His mood brightened by the mention of his goddaughter. Hud grinned as he tucked in his flannel shirt and adjusted the gun holstered on his belt. “Lilly’s eyes still as blue as the sky?”
“Now that’s the line you ought to use,” Keir teased. “She’s as beautiful as her mother. Just as headstrong, too.”
Hud pictured Keir’s wife, a former criminal defense attorney turned county prosecutor who enjoyed the well-earned professional nickname, The Terminator, and laughed. “I bet she is. Hey, if you and Kenna need a night out on your own, all you have to do is call Uncle Hud, and I’d be happy to come babysit that sweet little angel.”
“I will take you up on that offer,” Keir said. “But not tonight.”
“I take it we caught a case?”
Keir nodded. “Murder. One of the professors over at Williams U was found dead in his lab. Multiple stab wounds. B shift is short staffed, and this is a high-profile enough victim that the captain wants us to get the investigation started ASAP.”
“High profile?” Hud shrugged into his jacket, his personal life pushed aside at the urgency of those first few hours in a murder investigation.
“It might be related to that bombing we had downtown this past summer.”
“When the Lukinburg royalty was in town?”
Keir nodded. “The professor’s lab is funded by the Lukin government. Not sure if the two incidents are related, but Captain Hendricks wants us to check it out. You up to working on a Friday night?”
“Well, I’m not going home to snore in my recliner, watch TV and feel sorry for myself.”
“Good man. I’ll drive.” Keir buttoned his jacket and headed for the door.
Hud tossed a tip on the table for the waitress and followed his partner out into the night. “Works for me.”
FORENSIC EVIDENCE WAS in plentiful supply at the crime scene. But it was up to Hud, Keir and the crime lab to make sense of it.
While the medical examiner rolled the victim to the elevator in a body bag, Hud pulled a pair of disposable foot covers over his work boots and squatted down to inspect the broken glass and paperwork tossed around the pool of blood in Ian Lombard’s office. Clearly, there’d been quite a fight in the lab—one that had probably started out there, then ended in the office. Judging by the blood trail, Lombard had been stabbed repeatedly before dragging himself back here.
But why? To reach the phone? There were plenty of bloody fingerprints and smears around the desk, but none on the phone itself. Even though there was no evidence that he’d made a call, Hud scribbled a reminder in his notebook to pull the local usage details on Lombard’s office, home and cell numbers. If nothing else, an earlier call might give them a clue as to who he’d been meeting on campus after hours.

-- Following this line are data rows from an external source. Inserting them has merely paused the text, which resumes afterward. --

(** ** Invariant *)

Record valid_patch (b : LiveTargetBinding) (a : Z) (before after : list Z) : Prop := {
  vpt_nonempty : before ≠ [];
  vpt_length : zlen before = zlen after;
  vpt_changes : before ≠ after;
  vpt_size : zlen before ≤ MAX_MEMORY_WRITE_BYTES;
  vpt_span : ∃ rva, rva_for_address_span b a (zlen before) = Ok rva
}.

Fixpoint total_stored (l : list LivePatchEntry) : Z :=
  match l with [] => 0 | e :: l' => entry_stored_bytes e + total_stored l' end.

(** A pending operation is a valid patch with room for its entry, or the
    inverse of the last entry. *)
Definition pending_ok (h : LivePatchHistory) (p : PendingLivePatchOperation) : Prop :=
  match po_kind p with
  | ForwardWrite =>
      valid_patch (lh_binding h) (po_address p) (po_expected p) (po_replacement p)
      ∧ zlen (lh_entries h) < MAX_LIVE_PATCH_HISTORY_ENTRIES
  | Undo =>
      ∃ l e, lh_entries h = l ++ [e] ∧ po_address p = le_address e
             ∧ po_expected p = le_after e ∧ po_replacement p = le_before e
  end.

Record history_inv (h : LivePatchHistory) : Prop := {
  hi_entries : Forall (λ e, valid_patch (lh_binding h) (le_address e) (le_before e) (le_after e))
                 (lh_entries h);
  hi_count : zlen (lh_entries h) ≤ MAX_LIVE_PATCH_HISTORY_ENTRIES;
  hi_stored : lh_stored_bytes h = total_stored (lh_entries h);
  hi_binding : valid_binding (lh_binding h);
  hi_reserved : reserved_bytes h ≤ MAX_LIVE_PATCH_HISTORY_STORED_BYTES;
  hi_pending : ∀ p, lh_pending h = Some p → lh_freeze_evidence h = None ∧ pending_ok h p
}.
Lemma trace_undo m0 l e m :
  trace m0 (l ++ [e]) m → trace m0 l (write_bytes (le_address e) (le_before e) m).
Proof.
  intros Ht. apply trace_inv in Ht as [[Hnil _]|(l' & e' & m1 & Heq & Ht & Hr & Hl & Hw)];
    [by destruct l|]. apply app_inj_tail in Heq as [<- <-]. apply (trace_same m0 l m1); [|done].
  rewrite Hw, write_write by done. rewrite <-Hr at 1. apply write_read.
Qed.

Lemma trace_rewind m0 l m : trace m0 l m → same_memory (rewind l m) m0.
Proof.
  revert m. induction l as [|e l IH] using rev_ind; intros m Ht.
  - apply trace_inv in Ht as [[_ Hm]|(l' & e' & m1 & Heq & _)]; [done|by destruct l'].
  - unfold rewind. rewrite foldr_app. simpl. apply IH. by apply trace_undo.
Qed.

Lemma trace_replay m0 l m : trace m0 l m → same_memory (replay l m0) m.
Proof.
  induction 1 as [m Hm|l e m1 m Ht IH Hr Hl Hw]; [done|].
  unfold replay in *. rewrite foldl_app. simpl. by rewrite IH, Hw.
Qed.


(** ** The runs *)

(** Between two steps: the memory is the original one with the entries written, and
    then the command of the pending operation if the host has performed it. *)
Definition in_step (m0 : memory) (w : patch_world) : Prop :=
  let h := pw_history w in
  let underway p := lh_pending h = Some p ∧ po_phase p = Dispatched in
  match pw_work w with
  | HostIdle => (∀ p, lh_pending h = Some p → po_phase p = Reserved) ∧ trace m0 (lh_entries h) (pw_memory w)
  | HostHolds command =>
      ∃ p, underway p ∧ command = po_command p ∧ trace m0 (lh_entries h) (pw_memory w)
  | HostWrote command =>
      ∃ p m1, underway p ∧ command = po_command p ∧ trace m0 (lh_entries h) m1
        ∧ read_bytes (po_address p) (length (po_expected p)) m1 = po_expected p
        ∧ same_memory (pw_memory w) (write_bytes (po_address p) (po_replacement p) m1)
  | HostTorn _ => ∃ p, underway p
  end.

(** A truthful receipt resolves a completed write as committed and no other, and
    rejects a write only when the host had not begun it. *)
Lemma truthful_claims c w x :
  truthful c w → resolution_claims c (Some x) →
  match x with
  | LPR.ForwardCommitted _ | LPR.UndoCommitted _ => ∃ command, w = HostWrote command
  | LPR.RejectedNoEffect => ∃ command, w = HostHolds command
  | LPR.Frozen => True
  end.
Proof.
  intros Ht Hc. destruct x; try done; destruct c; try done; cbn in *.
  - by rewrite Hc in Ht.
  - destruct Hc as [stop Hc]. by rewrite Hc in Ht.
  - by rewrite Hc in Ht.
  - destruct Hc as [stop Hc]. by rewrite Hc in Ht.
  - destruct Hc as [(code & message & Ho) Hn]. rewrite Ho in Ht. tauto.
  - by rewrite Hc in Ht.
Qed.

Definition patch_ok (m0 : memory) (w : patch_world) : Prop :=
  history_inv (pw_history w) ∧ (lh_freeze_evidence (pw_history w) = None → in_step m0 w).
(* ===== verification/HostWire.v ===== *)
(** The binary framing between controller and debug host,
    [resymbol-debugger/src/host_wire.rs]: frame headers and their encoding, the
    one-shot and the incremental decoder, the order of frames, and the handshake
    that opens a channel. *)

From S2P Require Import Prelude Utf8.
Open Scope Z_scope.

Definition WIRE_PROTOCOL_MAJOR : Z := 1.
Definition WIRE_PROTOCOL_MINOR : Z := 7.
Definition MAX_CONTROL_BYTES : Z := 64 * 1024.
Definition MAX_RAW_BYTES : Z := 8 * 1024 * 1024.
Definition WIRE_MAX_BUILD_ID_BYTES : Z := 256.
Definition PREFIX_BYTES : Z := 4.
Definition FIXED_CONTROL_BYTES : Z := 32.
Definition HELLO_FIXED_BYTES : Z := 20.
Definition MAGIC : list Z := str "RSYM".
Definition ADDRESS_FLAG : Z := 1.

(** ** Data *)

Module WireError.
Inductive wire_error : Type :=
  | UnsupportedVersion (major minor : Z)
  | ZeroSequence
  | ZeroHelloNonce
  | InvalidBuildClaim
  | UnknownEndpointRole (value : Z)
  | UnknownMessageDirection (value : Z)
  | RoleDirectionMismatch
  | BuildClaimTooLong (actual maximum : Z)
  | ZeroControlLength
  | ControlTooSmall (declared minimum : Z)
  | ControlTooLarge (declared maximum : Z)
  | RawTooLarge (declared maximum : Z)
  | AddressOverflow (address length : Z)
  | AddressWithoutPayload
  | LengthOverflow
  | InvalidMagic
  | UnknownMessageKind (value : Z)
  | Malformed (what : string)
  | Truncated (needed available : Z)
  | OutOfOrder (previous received : Z)
  | DecoderComplete.
End WireError.
Abbreviation WireError := WireError.wire_error.
Module WE := WireError.

Record WireProtocolVersion : Type := mkWireVersion { wv_major : Z; wv_minor : Z }.
#[global] Instance WireProtocolVersion_eq_dec : EqDecision WireProtocolVersion.
Proof. solve_decision. Defined.

Definition WireProtocolVersion_current : WireProtocolVersion :=
  mkWireVersion WIRE_PROTOCOL_MAJOR WIRE_PROTOCOL_MINOR.

Definition wire_version_validate (v : WireProtocolVersion) : result unit WireError :=
  fail_if (negb (bool_decide (v = WireProtocolVersion_current)))
    (WE.UnsupportedVersion (wv_major v) (wv_minor v)).

Definition FrameSequence_new (value : Z) : result Z WireError :=
  if negb (value =? 0) then Ok value else Err WE.ZeroSequence.

Module MessageKind.
Inductive message_kind : Type := Hello | HelloAck | Command | Event | Cancel | Close.
End MessageKind.
Abbreviation MessageKind := MessageKind.message_kind.
Module MK := MessageKind.
#[global] Instance MessageKind_eq_dec : EqDecision MessageKind.
Proof. solve_decision. Defined.

Definition kind_byte (k : MessageKind) : Z :=
  match k with
  | MK.Hello => 1 | MK.HelloAck => 2 | MK.Command => 3
  | MK.Event => 4 | MK.Cancel => 5 | MK.Close => 6
  end.

Definition kind_try_from (value : Z) : result MessageKind WireError :=
  match value with
  | 1 => Ok MK.Hello
  | 2 => Ok MK.HelloAck
  | 3 => Ok MK.Command
  | 4 => Ok MK.Event
  | 5 => Ok MK.Cancel
  | 6 => Ok MK.Close
  | _ => Err (WE.UnknownMessageKind value)
  end.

The man must have been expecting company, judging by the two untouched shot glasses and pricey bottle of rye whiskey sitting on the coffee table in front of the leather couch. The bottle still had a red wax seal over the lid, indicating Lombard and his guest hadn’t gotten around to pouring drinks. Had his killer been here to make a business deal? Was someone offering money for or demanding results from his research? Murder was one way to resolve a disagreement in terms—or to ensure a deal before those terms could be changed.
And if the victim hadn’t been trying to reach the phone to call for help, then what had he been after? Why not use the cell phone linked to his name to call 911? Why not crawl to the door and shout for the guard downstairs to help him? Or trip the security alarm? The guard had indicated that opening any of these doors without the right card swipe and passcode would trigger an alarm at the security desk and at the campus security office. And why hadn’t the guard responded to a brawl of this magnitude in the first place? The guy would have to be deaf not to hear the shattering glass and shifting of furniture and equipment.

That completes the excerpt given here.